# Drunk Video Thread



## Ace Face (Nov 13, 2011)

There just needs to be one of these. I may start us off... I don't know yet. I'm contemplating  I think I'll create a drunk questionnaire for people to answer when they's impaired xD lol. I will sincerely try to make sure there are no typos, lol. 

1. What are you drinking?

2. Have you smoked anything tonight?

3. What is your drinking/smoking limit?

4. How many clouds are in the sky?

5. Did you feel bad for Simba when Mufasa died?

6. Are you listening to any music right now? 

7. Do you think people's true colors come out when they're impaired?

8. Do you like diet drinks?

9. Is bitchez trippin?

10. Bite your lip! Did you feel it? 

11. What food sounds good right now?

12. Would you say you feel more dead than alive right now?

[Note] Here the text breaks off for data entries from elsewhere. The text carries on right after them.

(** * git-bump: version resolution and tag publication

    A shallow embedding of [main.go] (package [main] of git-bump) together
    with the parts of its dependencies that the program's behaviour rests
    on: [github.com/Masterminds/semver/v3] (parsing, ordering and bumping of
    versions), [sort.Sort] of the Go standard library, and the repository,
    identity and prompt collaborators, which are taken as an explicit
    environment. *)

From Stdlib Require Import ZArith List String Ascii Bool Lia Sorted Permutation.
Import ListNotations.

Local Open Scope string_scope.
Local Open Scope Z_scope.

(** * Go primitives *)

(** Go's [error] values are represented by their message. *)
Definition error := string.

(** [uint64] arithmetic wraps around. *)
Definition maxUint64 : Z := 2 ^ 64 - 1.

Definition wrap64 (z : Z) : Z := z mod 2 ^ 64.

Definition byteOf (c : ascii) : Z := Z.of_N (N_of_ascii c).

Definition isDigit (c : ascii) : bool :=
  (48 <=? byteOf c) && (byteOf c <=? 57).

Definition isAlpha (c : ascii) : bool :=
  ((65 <=? byteOf c) && (byteOf c <=? 90)) ||
  ((97 <=? byteOf c) && (byteOf c <=? 122)).

(** [strings.HasPrefix] *)
Definition HasPrefix (s p : string) : bool := String.prefix p s.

13. What's your favorite cartoon?

14. Sniff your pits. What do you think?

15. Have you ever painted while drunk or high?

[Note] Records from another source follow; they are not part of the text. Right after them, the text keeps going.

(** * SmartCampus admin front end: a shallow embedding of the list controller

    The repository duplicates one "resource list controller" over several
    scripts.  This development embeds the pieces of it that carry behaviour:

    - the shared admin utilities (endpoint construction, API client, modal
      helpers, windowed pagination),
    - the super-admin dashboard (its own API client, the colleges table, the
      college form, the detail and colleges-cards modals, the debounced
      searches),
    - the landing-page data manager (its API client and the results fetcher
      with its in-flight flag),
    - the registration page (form validation and submission),
    - the announcements page (the generic [debounce] helper and its search).

    Conventions.  JavaScript numbers that hold page numbers, HTTP status codes
    and millisecond clocks are integers ([Z], or [nat] for the clock).
    Strings are [string]; every character stands for one code unit.  Markup
    appended to an [html] accumulator is kept as a list of controls, one
    constructor per template literal of the source.  Handlers are state
    transformers on a record holding the module variables and the part of the
    document they touch. *)

From Stdlib Require Import ZArith List String Ascii Bool Lia.
From stdpp Require Import base tactics option list list_numbers gmap strings pretty.
From stdpp Require Import sorting.

Local Open Scope Z_scope.

(** * Part I: the embedding *)

(** ** Markup produced by the renderers *)

Inductive chevron := ChevronLeft | ChevronRight.

(** One constructor per fragment the renderers append to [html]:
    - [NavButton c disabled target]: the Previous/Next button, with its
      [disabled] attribute and the page its [onclick] asks for;
    - [PageButton active page]: a numbered button, [class="active"] on the
      current page;
    - [Ellipsis]: the [<span>...</span>] placeholder. *)
Inductive control :=
  | NavButton (c : chevron) (disabled : bool) (target : Z)
  | PageButton (active : bool) (page : Z)
  | Ellipsis.

Global Instance chevron_eq_dec : EqDecision chevron.
Proof. solve_decision. Defined.
Global Instance control_eq_dec : EqDecision control.
Proof. solve_decision. Defined.

(** Projections used to read a rendered sequence back. *)
Definition numbered (html : list control) : list Z :=
  html ≫= (fun c => match c with PageButton _ i => [i] | _ => [] end).

Definition ellipses (html : list control) : nat :=
  length (filter (fun c => c = Ellipsis) html).

Definition nav (ch : chevron) (html : list control) : list (bool * Z) :=
  html ≫= (fun c => match c with
                    | NavButton ch' d t => if decide (ch' = ch) then [(d, t)] else []
                    | _ => []
                    end).

(** [pages a b] is the run of a [for (let i = a; i <= b; i++)] loop. *)
Definition pages (a b : Z) : list Z := seqZ a (b - a + 1).

(** What [updateDetailPagination] and the results pager of the landing
    page draw: a Previous button, the text [Page c of n], a Next button;
    a button carries the page its [onclick] asks for. *)
Inductive pager_control :=
  | PreviousButton (target : Z)
  | PageInfo (current total : Z)
  | NextButton (target : Z).



(** ** Strings

    The string methods the scripts call, on [string].  [+:+] is
    concatenation. *)

Module Js.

16. What is the answer to this equation: 2(7.74 + 2.26) + 1.5(17 + 4) = x

17. Are you seeing double yet?

18. Why did you decide to drink?

19. Do you like your job?

20. Do you think you'll regret having done this later on? 

21. What do you wish you were doing right now?

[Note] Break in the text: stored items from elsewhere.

(** [findBinary]: [Some r] out of the guarded block is its [return bin]. *)
Definition findBinary : M (option string) :=
  let* w := get in
  let bin := oxfmtServerBinPath (configService w) in
  let* returned :=
    if truthy bin then
      let path := js_nullish bin "" in
      try_catch
        (fs_access path ;;; ret (Some path))
        (fun e => emit (OutputError ("Invalid bin path: " +:+ path)) ;;;
                  ret None)
    else ret None in
  match returned with
  | Some path => ret (Some path)
  | None =>
      let* w' := get in
      ret (processEnv w' !! "SERVER_PATH_DEV")
  end.

Definition serverEnv (w : World) : gmap string string :=
  let base :=
    <["RUST_LOG" := js_or (processEnv w !! "RUST_LOG") "info"]> (processEnv w) in
  let nodePath := nodePath (configService w) in
  if truthy nodePath then
    <["PATH" := js_nullish nodePath ""
                +:+ (if String.eqb (processPlatform w) "win32" then ";" else ":")
                +:+ js_nullish (processEnv w !! "PATH") ""]> base
  else base.

Definition isNode (path : string) : bool :=
  endsWith path ".js" || endsWith path ".cjs" || endsWith path ".mjs".

Definition runExecutable (platform : string) (serverEnv : gmap string string)
    (path : string) : Executable :=
  if isNode path then
    {| command := "node";
       args := [path; "--lsp"];
       options := {| shell := None; env := serverEnv |} |}
  else
    {| command := path;
       args := ["--lsp"];
       options := {| shell := Some (String.eqb platform "win32");
                     env := serverEnv |} |}.

Definition supportedExtensions : list string :=
  ["astro"; "cjs"; "cts"; "js"; "jsx"; "mjs"; "mts"; "svelte"; "ts"; "tsx";
   "vue"].

(** [clientOptions.middleware.workspace.configuration]; the closure reads
    the configuration service as it is when the request comes in. *)
Definition configurationItem (w : World) (item : ConfigurationItem)
  : option Settings :=
  match section item with
  | Some s =>
      if negb (String.eqb s "oxc_language_server") then None
      else
        match scopeUri item with
        | None => None
        | Some uri =>
            match getWorkspaceConfig (configService w) (uriParse w uri) with
            | Some wc => Some (toLanguageServerConfig wc)
            | None => None
            end
        end
  | None => None
  end.

Definition configuration (w : World) (items : list ConfigurationItem)
  : list (option Settings) :=
  map (configurationItem w) items.

(** The [ShowMessageNotification] handler. *)
Definition onShowMessage (params : ShowMessageParams) : M unit :=
  let t := msgType params in
  if (t =? MessageType.Debug)%Z then emit (OutputDebug (message params))
  else if (t =? MessageType.Log)%Z then emit (OutputInfo (message params))
  else if (t =? MessageType.Info)%Z then
    emit (ShowInformationMessage (message params))
  else if (t =? MessageType.Warning)%Z then
    emit (ShowWarningMessage (message params))
  else if (t =? MessageType.Error)%Z then
    emit (ShowErrorMessage (message params))
  else emit (OutputInfo (message params)).

Definition updateStatsBar (enable : bool) : M unit :=
  let* w := get in
  let* _ :=
    match myStatusBarItem w with
    | None =>
        modify (set_myStatusBarItem
                  (Some {| sbToggles := true; sbText := "";
                           sbBackgroundColor := ""; sbShown := false |})) ;;;
        push_subscriptions [DStatusBarItem] ;;;
        modify (fun w =>
          set_myStatusBarItem
            (option_map (fun i =>
               {| sbToggles := sbToggles i; sbText := sbText i;
                  sbBackgroundColor := sbBackgroundColor i;
                  sbShown := true |}) (myStatusBarItem w)) w)
    | Some _ => ret tt
    end in
  let bgColor :=
    if negb enable then "statusBarItem.warningBackground"
    else "statusBarItem.activeBackground" in
  let icon := if negb enable then "$(check)" else "$(check-all)" in
  modify (fun w =>
    set_myStatusBarItem
      (option_map (fun i =>
         {| sbToggles := sbToggles i; sbText := icon +:+ " oxc (fmt)";
            sbBackgroundColor := bgColor; sbShown := sbShown i |})
         (myStatusBarItem w)) w).

(** The closure that [activate] binds to [configService.onConfigChange];
    its [this] is the configuration service. *)
Definition boundOnConfigChange (event : ConfigurationChangeEvent) : M unit :=
  let* w := get in
  updateStatsBar (enable (configService w)) ;;;
  let* w := get in
  match client w with
  | None => ret tt
  | Some _ =>
      client_setInitializationOptions (languageServerConfig (configService w)) ;;;
      emit (QueryConfigChange event) ;;;
      let* w := get in
      if effectsWorkspaceConfigChange (configService w) event then
        on_client (fun c =>
          if isRunning c then
            client_sendNotification "workspace/didChangeConfiguration"
              (languageServerConfig (configService w))
          else ret tt)
      else ret tt
  end.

22. If you had to choose which animal is cooler, would you choose a gopher or a deer?

23. How many pairs of shoes do you own?

24. Do you think you can sing?

25. Who's your daddy?

26. How many are you down right now?


----------



## Spades (Aug 31, 2011)

AHahah great idea but I wouldn't post it if I did it =P

Also I couldn't find a drunk thread on the spam forum so I'm posting here.

Hello!! ^_____^

Edit: You should totally start this off ^_~ I also tried the math one but my attention span is fail right now.


----------



## Ace Face (Nov 13, 2011)

Spades said:


> AHahah great idea but I wouldn't post it if I did it =P
> 
> Also I couldn't find a drunk thread on the spam forum so I'm posting here.
> 
> Hello!! ^_____^


Lol, yayyyyy! Drunk Spades


----------



## Spades (Aug 31, 2011)

Ace Face said:


> Lol, yayyyyy! Drunk Spades


I have no idea why I'm on PerC and not sleeping @[email protected]

But yay no typos!!


----------



## Longdove (Jan 4, 2011)

Spades said:


> I have no idea why I'm on PerC and not sleeping @[email protected]


That makes two of us.

But I get to see a thread from @Ace Face before I ever go off to sleep, so that's worth all the lack of z's right there.


----------



## Ace Face (Nov 13, 2011)

Longdove said:


> That makes two of us.
> 
> But I get to see a thread from @Ace Face before I ever go off to sleep, so that's worth all the lack of z's right there.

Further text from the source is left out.